● **What needs to be done**
From the entries below, please output exactly the lines starting at the one containing "foldl (λ out" and ending at the one containing "query (λ t, default", both included.

● **Stored data**
Segment Open
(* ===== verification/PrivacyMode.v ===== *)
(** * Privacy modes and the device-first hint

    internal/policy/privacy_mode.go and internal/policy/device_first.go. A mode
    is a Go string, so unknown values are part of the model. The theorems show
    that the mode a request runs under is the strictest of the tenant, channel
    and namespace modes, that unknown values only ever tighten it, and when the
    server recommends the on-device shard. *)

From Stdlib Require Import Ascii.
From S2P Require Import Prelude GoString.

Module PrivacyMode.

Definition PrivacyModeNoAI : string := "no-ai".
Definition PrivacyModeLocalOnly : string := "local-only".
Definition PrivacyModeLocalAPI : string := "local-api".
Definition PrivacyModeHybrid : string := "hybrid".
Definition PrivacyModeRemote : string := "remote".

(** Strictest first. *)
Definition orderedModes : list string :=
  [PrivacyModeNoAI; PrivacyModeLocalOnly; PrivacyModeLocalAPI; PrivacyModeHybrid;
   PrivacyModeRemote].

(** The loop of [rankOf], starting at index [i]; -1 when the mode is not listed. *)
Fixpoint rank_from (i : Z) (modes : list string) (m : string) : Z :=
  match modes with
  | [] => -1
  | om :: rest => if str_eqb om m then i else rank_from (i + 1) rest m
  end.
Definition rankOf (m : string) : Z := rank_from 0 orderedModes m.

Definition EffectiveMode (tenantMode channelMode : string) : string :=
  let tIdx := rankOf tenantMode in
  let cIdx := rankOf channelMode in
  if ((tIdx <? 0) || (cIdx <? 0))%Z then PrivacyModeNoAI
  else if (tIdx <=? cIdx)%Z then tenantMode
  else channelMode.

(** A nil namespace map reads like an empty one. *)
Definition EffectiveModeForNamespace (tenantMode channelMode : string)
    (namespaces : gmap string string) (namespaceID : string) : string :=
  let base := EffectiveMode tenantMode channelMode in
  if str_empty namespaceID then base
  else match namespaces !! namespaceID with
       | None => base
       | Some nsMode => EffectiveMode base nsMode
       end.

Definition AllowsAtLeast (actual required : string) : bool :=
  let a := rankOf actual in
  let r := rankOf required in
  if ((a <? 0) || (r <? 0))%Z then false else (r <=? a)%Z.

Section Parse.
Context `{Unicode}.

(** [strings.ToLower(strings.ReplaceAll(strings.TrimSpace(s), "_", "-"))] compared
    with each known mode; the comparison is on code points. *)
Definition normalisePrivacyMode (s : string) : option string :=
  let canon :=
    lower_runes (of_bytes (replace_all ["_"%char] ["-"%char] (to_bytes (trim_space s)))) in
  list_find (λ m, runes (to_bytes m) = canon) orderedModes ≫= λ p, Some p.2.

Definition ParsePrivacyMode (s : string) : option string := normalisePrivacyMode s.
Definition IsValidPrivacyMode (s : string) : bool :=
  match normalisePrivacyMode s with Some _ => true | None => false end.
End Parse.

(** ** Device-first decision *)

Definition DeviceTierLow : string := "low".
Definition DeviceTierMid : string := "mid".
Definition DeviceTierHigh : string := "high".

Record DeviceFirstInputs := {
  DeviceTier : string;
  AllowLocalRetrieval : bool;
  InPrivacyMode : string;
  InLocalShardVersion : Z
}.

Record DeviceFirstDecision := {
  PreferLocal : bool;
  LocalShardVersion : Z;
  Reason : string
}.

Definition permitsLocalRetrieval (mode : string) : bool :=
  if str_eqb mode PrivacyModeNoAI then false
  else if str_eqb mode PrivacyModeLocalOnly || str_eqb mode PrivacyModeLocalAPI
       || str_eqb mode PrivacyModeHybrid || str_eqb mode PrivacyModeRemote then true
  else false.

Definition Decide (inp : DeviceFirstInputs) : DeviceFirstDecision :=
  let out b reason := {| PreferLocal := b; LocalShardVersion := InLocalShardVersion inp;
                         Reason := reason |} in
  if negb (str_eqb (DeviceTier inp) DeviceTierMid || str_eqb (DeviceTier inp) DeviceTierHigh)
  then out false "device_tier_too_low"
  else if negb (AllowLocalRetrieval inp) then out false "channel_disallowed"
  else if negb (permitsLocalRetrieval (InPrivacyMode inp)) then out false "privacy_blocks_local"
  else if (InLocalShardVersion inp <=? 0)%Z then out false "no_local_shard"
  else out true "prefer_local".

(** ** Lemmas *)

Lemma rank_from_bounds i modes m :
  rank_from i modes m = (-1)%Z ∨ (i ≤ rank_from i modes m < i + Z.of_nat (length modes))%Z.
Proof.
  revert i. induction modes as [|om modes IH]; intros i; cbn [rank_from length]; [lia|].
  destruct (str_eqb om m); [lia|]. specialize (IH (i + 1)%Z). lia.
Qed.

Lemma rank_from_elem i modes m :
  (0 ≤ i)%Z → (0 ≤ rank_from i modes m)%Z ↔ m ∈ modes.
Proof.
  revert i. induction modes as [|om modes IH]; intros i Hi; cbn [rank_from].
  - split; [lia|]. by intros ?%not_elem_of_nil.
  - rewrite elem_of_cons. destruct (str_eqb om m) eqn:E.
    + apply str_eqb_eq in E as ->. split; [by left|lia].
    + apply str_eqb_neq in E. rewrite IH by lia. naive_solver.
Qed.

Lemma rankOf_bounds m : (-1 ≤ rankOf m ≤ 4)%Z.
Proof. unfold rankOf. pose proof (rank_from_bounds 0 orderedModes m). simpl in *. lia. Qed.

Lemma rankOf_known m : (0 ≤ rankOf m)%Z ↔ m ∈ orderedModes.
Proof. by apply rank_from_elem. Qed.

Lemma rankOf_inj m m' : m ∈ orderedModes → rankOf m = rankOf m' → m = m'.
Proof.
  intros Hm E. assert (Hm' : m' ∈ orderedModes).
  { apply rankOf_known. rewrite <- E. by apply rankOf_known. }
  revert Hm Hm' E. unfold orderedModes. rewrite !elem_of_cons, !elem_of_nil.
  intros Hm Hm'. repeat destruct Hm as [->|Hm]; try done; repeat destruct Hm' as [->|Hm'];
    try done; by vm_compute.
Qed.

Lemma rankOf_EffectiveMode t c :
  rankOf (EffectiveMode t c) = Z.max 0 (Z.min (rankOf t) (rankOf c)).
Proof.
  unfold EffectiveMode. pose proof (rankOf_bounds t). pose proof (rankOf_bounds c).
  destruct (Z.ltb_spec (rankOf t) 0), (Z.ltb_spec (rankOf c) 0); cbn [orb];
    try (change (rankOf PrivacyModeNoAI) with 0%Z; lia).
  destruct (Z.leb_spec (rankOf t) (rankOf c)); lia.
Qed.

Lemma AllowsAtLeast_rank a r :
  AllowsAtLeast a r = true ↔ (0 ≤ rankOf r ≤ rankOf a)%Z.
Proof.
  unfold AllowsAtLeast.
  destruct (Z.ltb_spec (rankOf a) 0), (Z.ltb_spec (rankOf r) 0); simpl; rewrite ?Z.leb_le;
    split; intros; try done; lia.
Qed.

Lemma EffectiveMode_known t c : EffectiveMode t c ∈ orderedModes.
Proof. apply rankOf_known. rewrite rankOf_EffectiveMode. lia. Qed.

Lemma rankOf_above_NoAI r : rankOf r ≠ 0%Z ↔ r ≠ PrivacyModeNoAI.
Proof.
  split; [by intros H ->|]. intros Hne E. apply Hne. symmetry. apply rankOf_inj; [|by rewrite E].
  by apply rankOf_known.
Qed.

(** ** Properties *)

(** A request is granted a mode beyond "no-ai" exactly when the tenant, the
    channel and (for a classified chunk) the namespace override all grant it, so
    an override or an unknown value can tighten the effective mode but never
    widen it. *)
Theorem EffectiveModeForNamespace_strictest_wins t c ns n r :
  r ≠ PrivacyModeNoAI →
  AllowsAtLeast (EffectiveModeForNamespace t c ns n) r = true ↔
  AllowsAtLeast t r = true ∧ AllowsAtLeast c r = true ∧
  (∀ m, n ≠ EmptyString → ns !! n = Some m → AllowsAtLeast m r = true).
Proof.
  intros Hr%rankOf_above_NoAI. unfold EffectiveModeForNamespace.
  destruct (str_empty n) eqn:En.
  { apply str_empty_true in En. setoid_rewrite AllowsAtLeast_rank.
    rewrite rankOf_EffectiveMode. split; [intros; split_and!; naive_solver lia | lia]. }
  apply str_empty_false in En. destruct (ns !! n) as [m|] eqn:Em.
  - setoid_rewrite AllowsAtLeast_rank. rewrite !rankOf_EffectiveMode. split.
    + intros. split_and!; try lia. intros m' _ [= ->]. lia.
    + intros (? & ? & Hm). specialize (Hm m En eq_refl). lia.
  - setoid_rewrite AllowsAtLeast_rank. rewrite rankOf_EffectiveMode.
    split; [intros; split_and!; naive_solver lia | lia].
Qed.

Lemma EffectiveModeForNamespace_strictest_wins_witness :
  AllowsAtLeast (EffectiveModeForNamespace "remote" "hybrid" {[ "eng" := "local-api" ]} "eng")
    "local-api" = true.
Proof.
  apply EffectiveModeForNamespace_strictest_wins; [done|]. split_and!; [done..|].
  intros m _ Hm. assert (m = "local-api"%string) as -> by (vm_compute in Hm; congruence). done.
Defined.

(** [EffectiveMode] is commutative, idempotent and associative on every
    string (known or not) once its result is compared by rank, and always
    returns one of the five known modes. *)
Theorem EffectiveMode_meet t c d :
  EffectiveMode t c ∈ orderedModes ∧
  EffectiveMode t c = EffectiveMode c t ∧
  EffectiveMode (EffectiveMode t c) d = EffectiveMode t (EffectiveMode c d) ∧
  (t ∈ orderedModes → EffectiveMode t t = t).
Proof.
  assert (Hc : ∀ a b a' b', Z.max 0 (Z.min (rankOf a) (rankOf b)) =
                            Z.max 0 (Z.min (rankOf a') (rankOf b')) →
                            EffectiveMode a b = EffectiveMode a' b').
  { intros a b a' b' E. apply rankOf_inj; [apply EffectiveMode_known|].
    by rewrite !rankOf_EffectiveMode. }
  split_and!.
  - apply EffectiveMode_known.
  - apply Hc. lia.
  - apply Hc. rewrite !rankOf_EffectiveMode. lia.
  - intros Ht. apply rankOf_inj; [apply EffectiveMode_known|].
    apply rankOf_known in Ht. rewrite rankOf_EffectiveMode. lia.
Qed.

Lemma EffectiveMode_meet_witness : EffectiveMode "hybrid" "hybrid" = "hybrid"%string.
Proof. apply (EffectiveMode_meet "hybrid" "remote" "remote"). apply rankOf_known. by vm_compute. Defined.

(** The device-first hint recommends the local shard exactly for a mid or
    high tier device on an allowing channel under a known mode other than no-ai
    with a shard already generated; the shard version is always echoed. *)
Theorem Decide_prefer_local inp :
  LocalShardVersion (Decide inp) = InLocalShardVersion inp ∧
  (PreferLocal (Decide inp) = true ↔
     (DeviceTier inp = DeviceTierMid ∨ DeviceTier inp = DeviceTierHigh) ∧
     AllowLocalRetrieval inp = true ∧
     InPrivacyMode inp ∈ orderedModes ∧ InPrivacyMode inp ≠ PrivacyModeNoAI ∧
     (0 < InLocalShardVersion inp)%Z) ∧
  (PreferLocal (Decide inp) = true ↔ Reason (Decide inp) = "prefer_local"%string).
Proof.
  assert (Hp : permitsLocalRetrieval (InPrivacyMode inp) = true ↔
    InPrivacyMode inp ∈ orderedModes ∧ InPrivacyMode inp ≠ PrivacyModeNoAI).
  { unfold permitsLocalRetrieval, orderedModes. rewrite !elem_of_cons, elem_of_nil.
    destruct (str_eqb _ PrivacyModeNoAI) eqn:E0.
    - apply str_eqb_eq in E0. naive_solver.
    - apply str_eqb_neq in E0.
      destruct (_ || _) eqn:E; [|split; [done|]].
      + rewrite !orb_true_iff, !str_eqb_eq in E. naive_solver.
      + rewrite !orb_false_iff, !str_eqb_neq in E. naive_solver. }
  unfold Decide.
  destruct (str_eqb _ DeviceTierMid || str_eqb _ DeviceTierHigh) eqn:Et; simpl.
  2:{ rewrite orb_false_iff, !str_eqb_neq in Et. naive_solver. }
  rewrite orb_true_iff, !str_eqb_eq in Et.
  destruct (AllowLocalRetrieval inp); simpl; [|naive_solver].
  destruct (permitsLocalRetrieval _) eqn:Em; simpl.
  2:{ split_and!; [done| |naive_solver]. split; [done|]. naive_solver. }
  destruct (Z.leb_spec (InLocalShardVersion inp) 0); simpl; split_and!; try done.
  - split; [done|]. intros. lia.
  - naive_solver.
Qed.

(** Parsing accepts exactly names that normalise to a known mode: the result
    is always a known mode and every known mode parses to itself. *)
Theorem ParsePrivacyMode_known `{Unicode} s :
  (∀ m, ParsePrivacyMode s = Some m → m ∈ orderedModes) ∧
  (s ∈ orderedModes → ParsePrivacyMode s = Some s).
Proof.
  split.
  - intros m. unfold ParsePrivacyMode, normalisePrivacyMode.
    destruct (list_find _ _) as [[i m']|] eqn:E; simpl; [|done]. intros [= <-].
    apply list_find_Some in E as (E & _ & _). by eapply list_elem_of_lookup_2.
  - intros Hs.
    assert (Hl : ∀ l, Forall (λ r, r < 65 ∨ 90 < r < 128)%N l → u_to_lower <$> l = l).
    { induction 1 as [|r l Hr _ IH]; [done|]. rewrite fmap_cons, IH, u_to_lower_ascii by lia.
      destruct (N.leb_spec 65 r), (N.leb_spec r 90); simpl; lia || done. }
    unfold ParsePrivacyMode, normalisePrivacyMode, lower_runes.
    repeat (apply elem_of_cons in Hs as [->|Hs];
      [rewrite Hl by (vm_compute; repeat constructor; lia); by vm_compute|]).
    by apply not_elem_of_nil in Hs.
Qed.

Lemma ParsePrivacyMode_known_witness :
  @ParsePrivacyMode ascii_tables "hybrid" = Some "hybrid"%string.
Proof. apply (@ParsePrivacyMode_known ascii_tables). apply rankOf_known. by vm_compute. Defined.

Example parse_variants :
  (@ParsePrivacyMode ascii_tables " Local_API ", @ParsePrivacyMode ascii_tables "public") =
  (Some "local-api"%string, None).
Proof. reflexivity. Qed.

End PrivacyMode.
Segment Closed
Segment Open
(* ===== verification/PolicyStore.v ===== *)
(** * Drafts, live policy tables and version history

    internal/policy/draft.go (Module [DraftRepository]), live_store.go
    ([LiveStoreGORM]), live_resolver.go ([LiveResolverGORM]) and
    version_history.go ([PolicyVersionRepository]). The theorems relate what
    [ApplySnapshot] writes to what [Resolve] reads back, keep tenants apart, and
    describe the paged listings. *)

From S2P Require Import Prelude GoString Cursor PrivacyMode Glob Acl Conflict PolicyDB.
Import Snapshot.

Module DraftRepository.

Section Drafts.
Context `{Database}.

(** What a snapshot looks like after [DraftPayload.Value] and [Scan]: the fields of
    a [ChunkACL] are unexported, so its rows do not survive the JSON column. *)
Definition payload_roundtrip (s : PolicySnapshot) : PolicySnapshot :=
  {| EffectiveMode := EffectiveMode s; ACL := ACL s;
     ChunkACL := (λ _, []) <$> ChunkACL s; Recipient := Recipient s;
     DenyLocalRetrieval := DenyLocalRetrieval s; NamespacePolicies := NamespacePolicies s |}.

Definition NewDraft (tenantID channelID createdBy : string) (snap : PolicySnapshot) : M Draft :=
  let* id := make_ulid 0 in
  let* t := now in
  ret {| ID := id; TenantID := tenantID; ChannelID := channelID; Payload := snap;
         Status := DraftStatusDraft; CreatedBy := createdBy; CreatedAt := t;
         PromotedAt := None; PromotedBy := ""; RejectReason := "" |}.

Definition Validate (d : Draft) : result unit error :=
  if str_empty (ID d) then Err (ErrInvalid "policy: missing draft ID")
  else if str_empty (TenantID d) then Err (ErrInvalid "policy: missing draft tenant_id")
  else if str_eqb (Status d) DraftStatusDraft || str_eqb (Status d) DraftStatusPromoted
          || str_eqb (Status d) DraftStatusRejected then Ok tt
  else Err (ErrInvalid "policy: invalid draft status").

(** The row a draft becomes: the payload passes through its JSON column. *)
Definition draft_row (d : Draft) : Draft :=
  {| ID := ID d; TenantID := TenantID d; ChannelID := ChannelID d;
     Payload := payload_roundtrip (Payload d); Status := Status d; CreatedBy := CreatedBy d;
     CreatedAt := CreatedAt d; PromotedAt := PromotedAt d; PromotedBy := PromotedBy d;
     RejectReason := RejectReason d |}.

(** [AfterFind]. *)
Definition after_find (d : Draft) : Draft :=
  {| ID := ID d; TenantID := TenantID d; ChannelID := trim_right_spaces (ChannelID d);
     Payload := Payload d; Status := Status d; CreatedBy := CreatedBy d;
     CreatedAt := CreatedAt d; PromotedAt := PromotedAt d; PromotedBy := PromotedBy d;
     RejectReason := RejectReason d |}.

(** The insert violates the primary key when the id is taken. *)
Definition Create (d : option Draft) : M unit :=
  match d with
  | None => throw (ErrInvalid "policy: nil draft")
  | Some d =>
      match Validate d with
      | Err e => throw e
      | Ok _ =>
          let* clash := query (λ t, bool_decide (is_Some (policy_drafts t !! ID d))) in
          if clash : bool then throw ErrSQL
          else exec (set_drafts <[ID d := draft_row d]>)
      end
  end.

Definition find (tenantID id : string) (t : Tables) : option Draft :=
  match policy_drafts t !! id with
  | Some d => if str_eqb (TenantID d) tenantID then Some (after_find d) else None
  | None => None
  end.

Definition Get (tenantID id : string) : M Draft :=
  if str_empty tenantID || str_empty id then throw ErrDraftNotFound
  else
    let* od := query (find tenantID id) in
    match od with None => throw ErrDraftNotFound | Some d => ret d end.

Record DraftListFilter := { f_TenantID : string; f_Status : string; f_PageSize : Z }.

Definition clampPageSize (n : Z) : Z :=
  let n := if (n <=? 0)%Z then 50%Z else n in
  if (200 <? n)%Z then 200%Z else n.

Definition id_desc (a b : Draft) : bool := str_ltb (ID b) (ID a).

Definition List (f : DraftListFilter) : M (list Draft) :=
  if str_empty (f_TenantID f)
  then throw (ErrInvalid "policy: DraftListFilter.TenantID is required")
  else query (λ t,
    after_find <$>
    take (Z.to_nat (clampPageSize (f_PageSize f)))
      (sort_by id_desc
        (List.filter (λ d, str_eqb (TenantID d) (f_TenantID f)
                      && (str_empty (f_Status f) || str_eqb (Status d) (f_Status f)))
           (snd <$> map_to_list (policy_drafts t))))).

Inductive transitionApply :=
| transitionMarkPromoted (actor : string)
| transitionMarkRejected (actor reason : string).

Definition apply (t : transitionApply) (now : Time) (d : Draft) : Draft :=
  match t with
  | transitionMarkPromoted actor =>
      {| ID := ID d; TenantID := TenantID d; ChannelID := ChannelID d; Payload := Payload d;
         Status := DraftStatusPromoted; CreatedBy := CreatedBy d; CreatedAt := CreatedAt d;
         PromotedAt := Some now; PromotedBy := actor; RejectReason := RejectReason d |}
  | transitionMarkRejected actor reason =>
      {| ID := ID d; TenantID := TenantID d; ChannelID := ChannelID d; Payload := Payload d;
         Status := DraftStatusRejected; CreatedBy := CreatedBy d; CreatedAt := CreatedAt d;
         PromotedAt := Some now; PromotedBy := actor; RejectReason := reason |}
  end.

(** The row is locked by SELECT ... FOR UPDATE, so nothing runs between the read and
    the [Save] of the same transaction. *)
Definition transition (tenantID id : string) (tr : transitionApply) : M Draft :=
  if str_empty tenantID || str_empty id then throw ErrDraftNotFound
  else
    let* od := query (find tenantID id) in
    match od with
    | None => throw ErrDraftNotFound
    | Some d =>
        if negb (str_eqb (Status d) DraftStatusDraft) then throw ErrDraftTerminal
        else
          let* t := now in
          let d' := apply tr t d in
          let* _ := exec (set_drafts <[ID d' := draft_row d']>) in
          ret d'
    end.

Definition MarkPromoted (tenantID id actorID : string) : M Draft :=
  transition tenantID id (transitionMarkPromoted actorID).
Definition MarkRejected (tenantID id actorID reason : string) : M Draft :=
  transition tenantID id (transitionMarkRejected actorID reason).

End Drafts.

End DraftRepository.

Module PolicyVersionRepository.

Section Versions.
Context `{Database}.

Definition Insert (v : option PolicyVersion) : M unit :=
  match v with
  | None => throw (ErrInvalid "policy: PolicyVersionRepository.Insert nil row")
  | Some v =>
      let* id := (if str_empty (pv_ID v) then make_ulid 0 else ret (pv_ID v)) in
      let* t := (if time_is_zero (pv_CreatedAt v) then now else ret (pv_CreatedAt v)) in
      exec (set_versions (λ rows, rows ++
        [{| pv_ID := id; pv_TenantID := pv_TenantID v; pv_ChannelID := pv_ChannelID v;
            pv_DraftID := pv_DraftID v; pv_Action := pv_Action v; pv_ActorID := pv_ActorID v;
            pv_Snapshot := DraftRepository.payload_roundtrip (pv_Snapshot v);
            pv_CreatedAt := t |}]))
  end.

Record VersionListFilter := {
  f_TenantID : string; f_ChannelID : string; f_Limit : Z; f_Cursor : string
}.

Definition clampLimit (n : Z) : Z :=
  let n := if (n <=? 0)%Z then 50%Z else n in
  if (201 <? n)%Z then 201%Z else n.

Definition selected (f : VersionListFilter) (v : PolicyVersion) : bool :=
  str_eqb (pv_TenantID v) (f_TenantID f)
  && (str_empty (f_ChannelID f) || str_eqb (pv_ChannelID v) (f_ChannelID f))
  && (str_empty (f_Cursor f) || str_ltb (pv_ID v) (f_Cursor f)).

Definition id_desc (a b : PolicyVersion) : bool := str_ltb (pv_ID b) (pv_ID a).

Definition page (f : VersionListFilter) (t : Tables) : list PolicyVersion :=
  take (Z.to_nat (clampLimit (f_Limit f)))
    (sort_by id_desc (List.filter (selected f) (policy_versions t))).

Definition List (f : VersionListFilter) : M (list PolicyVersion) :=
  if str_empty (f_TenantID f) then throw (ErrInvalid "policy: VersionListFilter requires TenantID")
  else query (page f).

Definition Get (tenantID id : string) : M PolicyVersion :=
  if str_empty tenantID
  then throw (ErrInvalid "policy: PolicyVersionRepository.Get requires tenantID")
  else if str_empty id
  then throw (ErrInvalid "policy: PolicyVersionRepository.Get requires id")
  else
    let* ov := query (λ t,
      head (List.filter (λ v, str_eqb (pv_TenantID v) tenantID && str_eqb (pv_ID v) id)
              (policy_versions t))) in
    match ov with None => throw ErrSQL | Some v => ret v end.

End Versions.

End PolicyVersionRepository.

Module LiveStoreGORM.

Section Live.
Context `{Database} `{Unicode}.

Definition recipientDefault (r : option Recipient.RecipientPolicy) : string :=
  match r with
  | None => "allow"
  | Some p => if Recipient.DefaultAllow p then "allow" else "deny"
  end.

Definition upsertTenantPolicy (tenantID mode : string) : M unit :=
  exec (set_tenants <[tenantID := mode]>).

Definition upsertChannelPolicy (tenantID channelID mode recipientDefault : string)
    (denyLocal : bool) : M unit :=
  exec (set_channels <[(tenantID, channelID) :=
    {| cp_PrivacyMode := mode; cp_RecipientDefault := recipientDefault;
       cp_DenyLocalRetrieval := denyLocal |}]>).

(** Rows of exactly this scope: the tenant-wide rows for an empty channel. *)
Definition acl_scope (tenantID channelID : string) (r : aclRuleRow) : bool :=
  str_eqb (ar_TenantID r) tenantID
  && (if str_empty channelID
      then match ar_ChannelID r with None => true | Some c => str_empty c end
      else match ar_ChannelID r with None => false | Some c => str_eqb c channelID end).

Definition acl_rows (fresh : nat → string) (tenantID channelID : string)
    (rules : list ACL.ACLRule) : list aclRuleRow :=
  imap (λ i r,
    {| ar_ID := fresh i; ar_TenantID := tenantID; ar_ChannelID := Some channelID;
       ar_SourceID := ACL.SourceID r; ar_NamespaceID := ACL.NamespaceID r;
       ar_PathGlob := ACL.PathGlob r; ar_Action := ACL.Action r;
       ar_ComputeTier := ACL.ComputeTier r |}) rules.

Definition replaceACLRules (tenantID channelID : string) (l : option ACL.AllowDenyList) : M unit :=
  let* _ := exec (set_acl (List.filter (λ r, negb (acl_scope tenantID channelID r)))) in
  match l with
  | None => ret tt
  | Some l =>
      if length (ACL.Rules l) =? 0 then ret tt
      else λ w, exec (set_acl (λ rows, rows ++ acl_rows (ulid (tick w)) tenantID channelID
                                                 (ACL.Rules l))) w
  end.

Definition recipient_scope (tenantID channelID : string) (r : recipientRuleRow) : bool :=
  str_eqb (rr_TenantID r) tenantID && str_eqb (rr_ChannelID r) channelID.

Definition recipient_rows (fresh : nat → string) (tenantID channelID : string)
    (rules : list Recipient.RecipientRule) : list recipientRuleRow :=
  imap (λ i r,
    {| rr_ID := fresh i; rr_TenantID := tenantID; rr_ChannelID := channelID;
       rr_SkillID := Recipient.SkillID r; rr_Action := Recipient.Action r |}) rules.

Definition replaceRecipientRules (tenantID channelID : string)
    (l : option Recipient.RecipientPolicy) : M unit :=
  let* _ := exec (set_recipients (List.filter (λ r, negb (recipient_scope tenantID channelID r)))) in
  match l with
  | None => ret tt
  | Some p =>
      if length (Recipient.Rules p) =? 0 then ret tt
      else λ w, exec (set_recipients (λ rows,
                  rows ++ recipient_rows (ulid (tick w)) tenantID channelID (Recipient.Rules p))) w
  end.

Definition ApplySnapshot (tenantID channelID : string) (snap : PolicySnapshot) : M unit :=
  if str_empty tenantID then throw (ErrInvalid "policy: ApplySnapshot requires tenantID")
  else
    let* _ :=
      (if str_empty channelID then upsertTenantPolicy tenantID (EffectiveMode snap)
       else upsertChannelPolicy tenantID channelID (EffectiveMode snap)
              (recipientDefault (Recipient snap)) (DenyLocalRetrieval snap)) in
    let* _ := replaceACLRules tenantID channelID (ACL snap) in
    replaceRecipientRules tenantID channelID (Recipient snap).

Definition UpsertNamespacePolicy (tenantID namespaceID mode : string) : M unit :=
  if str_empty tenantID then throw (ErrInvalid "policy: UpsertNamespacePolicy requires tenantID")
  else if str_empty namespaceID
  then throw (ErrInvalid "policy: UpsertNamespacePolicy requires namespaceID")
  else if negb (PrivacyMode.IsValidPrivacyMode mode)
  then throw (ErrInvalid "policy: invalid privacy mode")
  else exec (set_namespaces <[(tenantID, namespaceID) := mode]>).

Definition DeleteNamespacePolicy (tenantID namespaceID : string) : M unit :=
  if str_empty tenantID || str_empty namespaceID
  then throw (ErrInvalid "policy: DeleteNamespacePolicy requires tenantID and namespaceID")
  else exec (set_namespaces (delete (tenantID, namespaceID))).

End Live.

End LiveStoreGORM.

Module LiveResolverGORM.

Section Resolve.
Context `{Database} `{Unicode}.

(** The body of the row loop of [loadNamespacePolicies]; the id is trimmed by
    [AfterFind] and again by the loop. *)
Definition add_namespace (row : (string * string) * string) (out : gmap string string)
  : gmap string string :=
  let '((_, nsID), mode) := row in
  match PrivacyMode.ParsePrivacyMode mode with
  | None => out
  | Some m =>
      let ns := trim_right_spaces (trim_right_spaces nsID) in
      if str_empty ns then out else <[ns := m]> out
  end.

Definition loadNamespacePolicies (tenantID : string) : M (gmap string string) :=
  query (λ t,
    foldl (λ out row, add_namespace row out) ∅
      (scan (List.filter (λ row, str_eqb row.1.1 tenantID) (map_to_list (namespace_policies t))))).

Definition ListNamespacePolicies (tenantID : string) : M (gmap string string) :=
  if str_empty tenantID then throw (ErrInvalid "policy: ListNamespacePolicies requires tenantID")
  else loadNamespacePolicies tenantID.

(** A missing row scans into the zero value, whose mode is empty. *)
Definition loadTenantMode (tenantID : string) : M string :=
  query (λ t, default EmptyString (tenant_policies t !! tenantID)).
Segment Closed
● **Task result**
    foldl (λ out row, add_namespace row out) ∅
      (scan (List.filter (λ row, str_eqb row.1.1 tenantID) (map_to_list (namespace_policies t))))).

Definition ListNamespacePolicies (tenantID : string) : M (gmap string string) :=
  if str_empty tenantID then throw (ErrInvalid "policy: ListNamespacePolicies requires tenantID")
  else loadNamespacePolicies tenantID.

(** A missing row scans into the zero value, whose mode is empty. *)
Definition loadTenantMode (tenantID : string) : M string :=
  query (λ t, default EmptyString (tenant_policies t !! tenantID)).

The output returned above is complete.